Did The Saxons Invade Britain Forcibly Or Settle Peacefully?

The Saxons are a Germanic tribe that Ptolemy mentioned in the 2nd century as inhabiting south Cimbric Peninsula. They are a politically unified community that is ruled by chieftains and princes who extended their territory further south. The Saxons exist in various classes or statuses of society with slaves at the very bottom tier.

War and Conquers

The Saxons were famous for their ravaging raids from coast to coast to conquer vast amounts of land settling down as they conquer until they were subjected to the Frankish domination.

When the Roman reign weakened over Britain, the Saxons rose up in their unrelenting attacks to drive off their nemesis until they co-inhabit with their neighbors, the Angles; thus, the Anglo-Saxon kingdom was formed.

Wars and conquests were common with the Saxons from Thuringia, where the north-west of Germany was occupied. The Saxons continued to wage war against their captors, the Franks and Charlemagne. They were forced into Christianity until they had their own land under the Treaty of Verdun (843).

Culture and Traditions

Due to the strong influences of their captors in the earlier centuries, the culture and traditions of the Saxons have been mixed with influences from the Scandinavians, Baltic, Plobians and Pomeranians.

The word Saxon stems from the ancient word seax which means a myriad of single-edged knives. Hence, it is not surprising that the Saxons were considered as ferocious and aggressive as warriors.

Under Charlemagnes rule, the Saxons converted to Christianity with their pagan worship ended. When the Carolingians ruled over the Saxons, the latter were considered tributary communities until they appeased their Carolingian overlords to become dukes and kings over time.

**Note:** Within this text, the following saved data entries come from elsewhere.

Definition is_empty (h : t) : bool := match entries_ h with [] => true | _ => false end.

Fixpoint to_wire_in (es : list (bytes * bytes)) : bytes :=
  match es with
  | [] => []
  | (k, v) :: es' => k ++ #": " ++ v ++ CRLF ++ to_wire_in es'
  end.

Definition to_wire (h : t) : bytes := to_wire_in (entries_ h).

(** *** Lemmas *)

Lemma get_in_app lk a b :
  get_in lk (a ++ b) = match get_in lk a with Some v => Some v | None => get_in lk b end.
Proof. induction a as [|[k v] a IH]; simpl; [done|]. by case_decide. Qed.

Lemma get_all_in_app lk a b : get_all_in lk (a ++ b) = get_all_in lk a ++ get_all_in lk b.
Proof. induction a as [|[k v] a IH]; simpl; [done|]. case_decide; simpl; by rewrite IH. Qed.

Lemma get_head_all lk es : get_in lk es = head (get_all_in lk es).
Proof. induction es as [|[k v] es IH]; simpl; [done|]. by case_decide. Qed.

Lemma get_all_in_filter lk lk' es :
  get_all_in lk' (List.filter (λ e, negb (bool_decide (lower (fst e) = lk))) es) =
  if decide (lk = lk') then [] else get_all_in lk' es.
Proof.
  induction es as [|[k v] es IH]; simpl; [by case_decide|].
  repeat case_decide; repeat case_bool_decide; simplify_eq/=; rewrite ?decide_True, ?decide_False by done;
    by rewrite ?IH.
Qed.

Lemma get_all_remove k k' h :
  get_all k' (remove k h) = if decide (lower k = lower k') then [] else get_all k' h.
Proof. apply get_all_in_filter. Qed.

Lemma get_all_add k v k' h :
  get_all k' (add k v h) = get_all k' h ++ (if decide (lower k = lower k') then [v] else []).
Proof. unfold get_all, add. simpl. rewrite get_all_in_app. simpl. by case_decide. Qed.

Lemma get_all_set k v k' h :
  get_all k' (set k v h) = if decide (lower k = lower k') then [v] else get_all k' h.
Proof.
  unfold set. rewrite get_all_add, get_all_remove. case_decide; [done|]. by rewrite app_nil_r.
Qed.

Lemma get_get_all k h : get k h = head (get_all k h).
Proof. apply get_head_all. Qed.

Lemma get_set k v k' h : get k' (set k v h) = if decide (lower k = lower k') then Some v else get k' h.
Proof. rewrite !get_get_all, get_all_set. by case_decide. Qed.

Lemma get_add_other k v k' h : lower k ≠ lower k' → get k' (add k v h) = get k' h.
Proof. intros. by rewrite !get_get_all, get_all_add, decide_False, app_nil_r. Qed.

Lemma get_add_present k v k' h w : get k' h = Some w → get k' (add k v h) = Some w.
Proof.
  rewrite !get_get_all, get_all_add. destruct (get_all k' h); by simpl.
Qed.

(** Two maps are equivalent when every key reads the same values, whatever
    the spelling of the stored names and the interleaving of other keys. *)
#[global] Instance map_equiv : Equiv t := λ h1 h2, ∀ k, get_all k h1 = get_all k h2.

#[global] Instance map_equivalence : Equivalence (≡@{t}).
Proof. split; [by intros ?? | by intros ???? | intros ????? k; congruence]. Qed.

#[global] Instance add_proper k v : Proper ((≡) ==> (≡)) (add k v).
Proof. intros h1 h2 Hh k'. by rewrite !get_all_add, Hh. Qed.

#[global] Instance remove_proper k : Proper ((≡) ==> (≡)) (remove k).
Proof. intros h1 h2 Hh k'. by rewrite !get_all_remove, Hh. Qed.

#[global] Instance set_proper k v : Proper ((≡) ==> (≡)) (set k v).
Proof. intros h1 h2 Hh k'. by rewrite !get_all_set, Hh. Qed.

#[global] Instance get_proper k : Proper ((≡) ==> (=)) (get k).
Proof. intros h1 h2 Hh. by rewrite !get_get_all, Hh. Qed.

Lemma get_all_case k k' h : lower k = lower k' → get_all k h = get_all k' h.
Proof. unfold get_all. by intros ->. Qed.

Lemma to_wire_in_app a b : to_wire_in (a ++ b) = to_wire_in a ++ to_wire_in b.
Proof.
  induction a as [|[k v] a IH]; simpl; [done|]. rewrite IH. by norm_app.
Qed.
End HeaderMap.

(** ** Status codes *)

(** [enum class HttpStatus : int] *)
Inductive HttpStatus := OK | BadRequest | NotFound | BadGateway | ServiceUnavailable.

Definition status_value (s : HttpStatus) : Z :=
  match s with
  | OK => 200 | BadRequest => 400 | NotFound => 404 | BadGateway => 502 | ServiceUnavailable => 503
  end%Z.

Definition status_reason (s : HttpStatus) : bytes :=
  match s with
  | OK => #"OK"
  | BadRequest => #"Bad Request"
  | NotFound => #"Not Found"
  | BadGateway => #"Bad Gateway"
  | ServiceUnavailable => #"Service Unavailable"
  end.

Definition make_error_response (status : HttpStatus) (body : bytes) : bytes :=
  #"HTTP/1.1 " ++ to_string (status_value status) ++ #" " ++ status_reason status ++
  CRLF ++ #"Content-Type: text/plain" ++ CRLF ++ #"Content-Length: " ++
  to_string (Z.of_nat (length body)) ++ CRLF ++ CRLF ++ body.

(** ** Heads *)

Record HttpRequestHead := RequestHead {
  method : bytes;
  req_version : bytes;
  path : bytes;
  scheme : bytes;
  authority : bytes;
  absolute_target : bool;
  req_headers : HeaderMap.t;
  req_content_length : option Z;
}.

(** A default-constructed head. *)
Definition empty_request : HttpRequestHead :=
  RequestHead [] #"HTTP/1.1" [] [] [] false HeaderMap.empty_map None.

Record HttpResponseHead := ResponseHead {
  status_code : Z;
  reason : bytes;
  resp_version : bytes;
  resp_headers : HeaderMap.t;
  resp_content_length : option Z;
}.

The Saxons became known as the Saxony during the late Middle Ages, when the Meissen rulers controlled the tribe. Hence, eastern Germany is now known as the Saxony community, although certain groups may have also settled in western Balkan Mountains as ore miners and took on sasi or the South Slavic language.

Some Saxon miners may have embraced Roman Catholicism in the Balkans as they assimilated with the local population. The Roman Catholic Saxons took in Germanic words with new mining techniques and instruments as they continue to indulge in their profession.

Various ethnic subgroups continue to emerge from the Saxons as intermarriages prevail. The Banat Bulgarians and the Krashovanis are thought to have arisen from such occasions.

Far and Wide

The Saxons could be found across the continent as they wage war and settled down in various territories from Britain to Italy and Gaul. Their defeats would bring about peace treaties which allowed them to settle in the land and multiply to take on the local cultures and traditions.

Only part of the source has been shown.